Jessica Orsini (born December 23, 1967) is an American politician. She has served as an alderwoman for Centralia, Missouri since September 2024, having previously held that office from 2006 to 2012. She was the first openly transgender person elected to office in Missouri, and one of the first in the United States.

==Early life and military service==
Orsini was born in Franklinville, New York, and suffered from gender dysphoria growing up. After graduating high school, she joined the military, where she was eventually stationed as a senior airman at Rhein-Main Air Base in Frankfurt, Germany. In 1991, she confided in a counselor about her dysphoria and desire to live as a woman; within hours she lost her security clearance and was shifted to a low-level job, and was eventually given an honorable discharge.

She transitioned and began using the name Jessica in 1996, while working at a software company in Columbia, Missouri.

==Political career and activism==
===Columbia anti-discrimination ordinance===
After transitioning, Orsini faced discrimination in employment and housing, and by 2000 began to push for Columbia to include gender identity in its anti-discrimination ordinance.

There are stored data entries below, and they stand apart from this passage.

(** ** Pagination that does not end well *)

Lemma iter_tasks_from_endless r list_id : forall fuel p st,
  (forall i, has_more r list_id i = true) ->
  result_of (iter_tasks_from fuel r list_id p st) = Diverge
  /\ count_events is_page_request
       (events_of (iter_tasks_from fuel r list_id p st)) = fuel.
Proof.
  induction fuel as [|fuel IH]; intros p st Hmore; [split; reflexivity|].
  simpl. pose proof (Hmore p) as Hp. unfold has_more in Hp. unfold api_get.
  destruct (api_task_page r list_id p) as [e|pg]; [discriminate|].
  destruct (pg_last_page pg) as [[]|] eqn:Hlp; try discriminate.
  rewrite (bind_run _ _ st pg st [EApiGet (GetTaskPage list_id p)])
    by reflexivity.
  rewrite Hlp. cbn [from_option id].
  rewrite (bind_run _ _ _ _ _ _ (sleep_run st)).
  destruct (IH (S p) (with_clock (clock st + RATE_DELAY) st) Hmore) as [Hr Hc].
  destruct (iter_tasks_from fuel r list_id (S p) _) as [[x s1] t1] eqn:Hrun.
  unfold result_of, events_of in *. simpl in Hr, Hc. subst x.
  rewrite (bind_diverge _ _ _ _ _ Hrun). simpl. split; [reflexivity|].
  change (EApiGet (GetTaskPage list_id p) :: ESleep :: t1)
    with ([EApiGet (GetTaskPage list_id p); ESleep] ++ t1).
  rewrite count_events_app, Hc. reflexivity.
Qed.

(** X10. If every page of a list answers with [last_page: false],
    [iter_tasks] never returns: whatever bound is put on the number of page
    requests, the loop has made that many requests and is still running. *)
Theorem iter_tasks_never_ends (r : remote) (list_id : string) (fuel : nat)
  (st : state) :
  (forall i, has_more r list_id i = true) ->
  result_of (iter_tasks fuel r list_id st) = Diverge
  /\ count_events is_page_request (events_of (iter_tasks fuel r list_id st))
     = fuel.
Proof. intros Hmore. apply iter_tasks_from_endless. exact Hmore. Qed.

Lemma iter_tasks_never_ends_witness :
  result_of (iter_tasks 5 endless_remote "l1" empty_state) = Diverge
  /\ count_events is_page_request
       (events_of (iter_tasks 5 endless_remote "l1" empty_state)) = 5%nat.
Proof.
  apply (iter_tasks_never_ends endless_remote "l1" 5 empty_state).
  intros i. reflexivity.
Defined.

Lemma iter_tasks_from_page_error r list_id err : forall n fuel p st,
  (n < fuel)%nat ->
  (forall i, (i < n)%nat -> has_more r list_id (p + i) = true) ->
  api_task_page r list_id (p + n) = inl err ->
  iter_tasks_from fuel r list_id p st
  = (Raise (RequestException err),
     with_clock (clock st + Z.of_nat n * RATE_DELAY) st,
     page_events list_id p n).
Proof.
  induction n as [|n IH]; intros fuel p st Hfuel Hmore Herr.
  - destruct fuel as [|fuel]; [lia|]. simpl.
    rewrite Nat.add_0_r in Herr. unfold api_get. rewrite Herr.
    unfold_prog. simpl. rewrite with_clock_same. reflexivity.
  - destruct fuel as [|fuel]; [lia|]. simpl.
    pose proof (Hmore 0%nat ltac:(lia)) as H0. rewrite Nat.add_0_r in H0.
    unfold has_more in H0. unfold api_get.
    destruct (api_task_page r list_id p) as [e|pg] eqn:Hpg; [discriminate|].
    destruct (pg_last_page pg) as [[]|] eqn:Hlp; try discriminate.
    rewrite (bind_run _ _ st pg st [EApiGet (GetTaskPage list_id p)])
      by reflexivity.
    rewrite Hlp. cbn [from_option id].
    rewrite (bind_run _ _ _ _ _ _ (sleep_run st)).
    rewrite (bind_raise _ _ _ _ _ _
               (IH fuel (S p) _ ltac:(lia)
                  ltac:(intros i Hi; replace (S p + i)%nat with (p + S i)%nat
                          by lia; apply Hmore; lia)
                  ltac:(replace (S p + n)%nat with (p + S n)%nat by lia;
                        exact Herr))).
    simpl. f_equal. f_equal. unfold with_clock. simpl. f_equal. lia.
Qed.

(** X11. If the first [n] pages of a list answer with [last_page: false] and
    the request for page [n] fails, [iter_tasks] raises the request error
    after [n + 1] requests and [n] delays: the tasks of the pages already
    read are not returned. *)
Theorem iter_tasks_page_error (r : remote) (list_id err : string)
  (n fuel : nat) (st : state) :
  (forall i, (i < n)%nat -> has_more r list_id i = true) ->
  api_task_page r list_id n = inl err ->
  (S n <= fuel)%nat ->
  iter_tasks fuel r list_id st
  = (Raise (RequestException err),
     with_clock (clock st + Z.of_nat n * RATE_DELAY) st,
     page_events list_id 0 n)
  /\ count_events is_page_request (page_events list_id 0 n) = S n
  /\ count_events is_sleep (page_events list_id 0 n) = n.
Proof.
  intros Hmore Herr Hfuel. split; [|apply count_page_events].
  unfold iter_tasks. apply iter_tasks_from_page_error; [lia|exact Hmore|exact Herr].
Qed.

Lemma iter_tasks_page_error_witness :
  iter_tasks 2 failing_page_remote "l1" empty_state
  = (Raise (RequestException "500 Server Error"),
     with_clock 600 empty_state,
     [EApiGet (GetTaskPage "l1" 0); ESleep; EApiGet (GetTaskPage "l1" 1)]).
Proof.
  destruct (iter_tasks_page_error failing_page_remote "l1" "500 Server Error"
              1 2 empty_state) as (H & _).
  - intros i Hi. destruct i as [|i]; [reflexivity|lia].
  - reflexivity.
  - lia.
  - exact H.
Defined.

(** ** Spaces and lists *)

Lemma dict_set_map k v d :
  (list_to_map (dict_set k v d) : gmap string string)
  = <[ k := v ]> (list_to_map d).
Proof.
  induction d as [|[k' v'] d IH]; simpl; [reflexivity|].
  destruct (String.eqb k' k) eqn:Heq.
  - apply String.eqb_eq in Heq. subst k'. simpl.
    rewrite insert_insert_eq. reflexivity.
  - apply String.eqb_neq in Heq. simpl. rewrite IH.
    apply insert_insert_ne. congruence.
Qed.

Lemma dict_set_NoDup k v d : NoDup d.*1 -> NoDup (dict_set k v d).*1.
Proof.
  induction d as [|[k' v'] d IH]; simpl; intros Hd.
  - apply NoDup_singleton.
  - apply NoDup_cons in Hd as [Hk' Hd].
    destruct (String.eqb k' k) eqn:Heq; simpl.
    + apply String.eqb_eq in Heq. subst k'. apply NoDup_cons. auto.
    + apply String.eqb_neq in Heq. apply NoDup_cons. split; [|auto].
      apply (not_elem_of_list_to_map_2 (M := gmap string)).
      rewrite dict_set_map, lookup_insert_ne by congruence.
      apply not_elem_of_list_to_map_1. exact Hk'.
Qed.

Lemma dict_fold_spec data : forall d,
  NoDup d.*1 ->
  NoDup (fold_left (fun d s => dict_set s.1 s.2 d) data d).*1
  /\ (list_to_map (fold_left (fun d s => dict_set s.1 s.2 d) data d)
      : gmap string string)
     = fold_left (fun m s => <[ s.1 := s.2 ]> m) data (list_to_map d).
Proof.
  induction data as [|[k v] data IH]; intros d Hd; simpl; [auto|].
  destruct (IH (dict_set k v d) (dict_set_NoDup k v d Hd)) as [H1 H2].
  split; [exact H1|]. rewrite H2, dict_set_map. reflexivity.
Qed.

The measure came before the Columbia city council in 2002, but wasn't voted on due to opposition from local employers; after continued activism from Orsini and Missourian LGBTQ+ organizations like PROMO, the Columbia council unanimously voted in favor of including gender identity as a protected category in 2011.

===Centralia Board of Aldermen===
In 2004, Orsini ran to fill an open seat on the Centralia board of aldermen after an earlier election in which there weren't enough declared candidates. "We've got 3,500 people and we can't scrape together six people to step forward as aldermen? Something is wrong," she said. Although she ran unopposed, she ultimately lost to write-in candidate Robb Rosenfelder after what she described as a whisper campaign meant to make people uncomfortable with electing a transgender politician.

She was appointed by Centralia's mayor to the town's planning and zoning board, where she served for two years before being successfully elected to the board of aldermen in 2006. She was reelected in 2008 and 2010, and left office in 2012. While on the board of aldermen, she instituted housing inspections for rental properties and a new building code for Centralia. In 2009, she introduced a non-discrimination ordinance for Centralia, but the measure failed by a 2–4 vote.

In 2016, she ran again for the board of aldermen, but was defeated by Landon Magley.

In September 2024, she was appointed to the board to fill Ward III's vacant seat, and was reelected to a full two-year term in 2025. She has supported new regulations in Centralia that would require city approval before any data centers could be built in the town.

==Personal life==
Orsini has described herself as a Hellenistic polytheist.

Orsini married Dawn Prough in 2002, but they faced difficulties over having their marriage legally recognized due to prohibitions on same-sex marriage and uncertainties over marriage rights of transgender people; Orsini was told by her city clerk that she couldn't obtain a marriage license regardless of who she married. After the Kansas Supreme Court decision of In re Estate of Gardiner, in which the court held a marriage between a man and a trans woman invalid because the latter was considered male under Kansas law, Orsini and Prough were able to be legally married in Kansas, but were still unsure if Missouri would honor their marriage.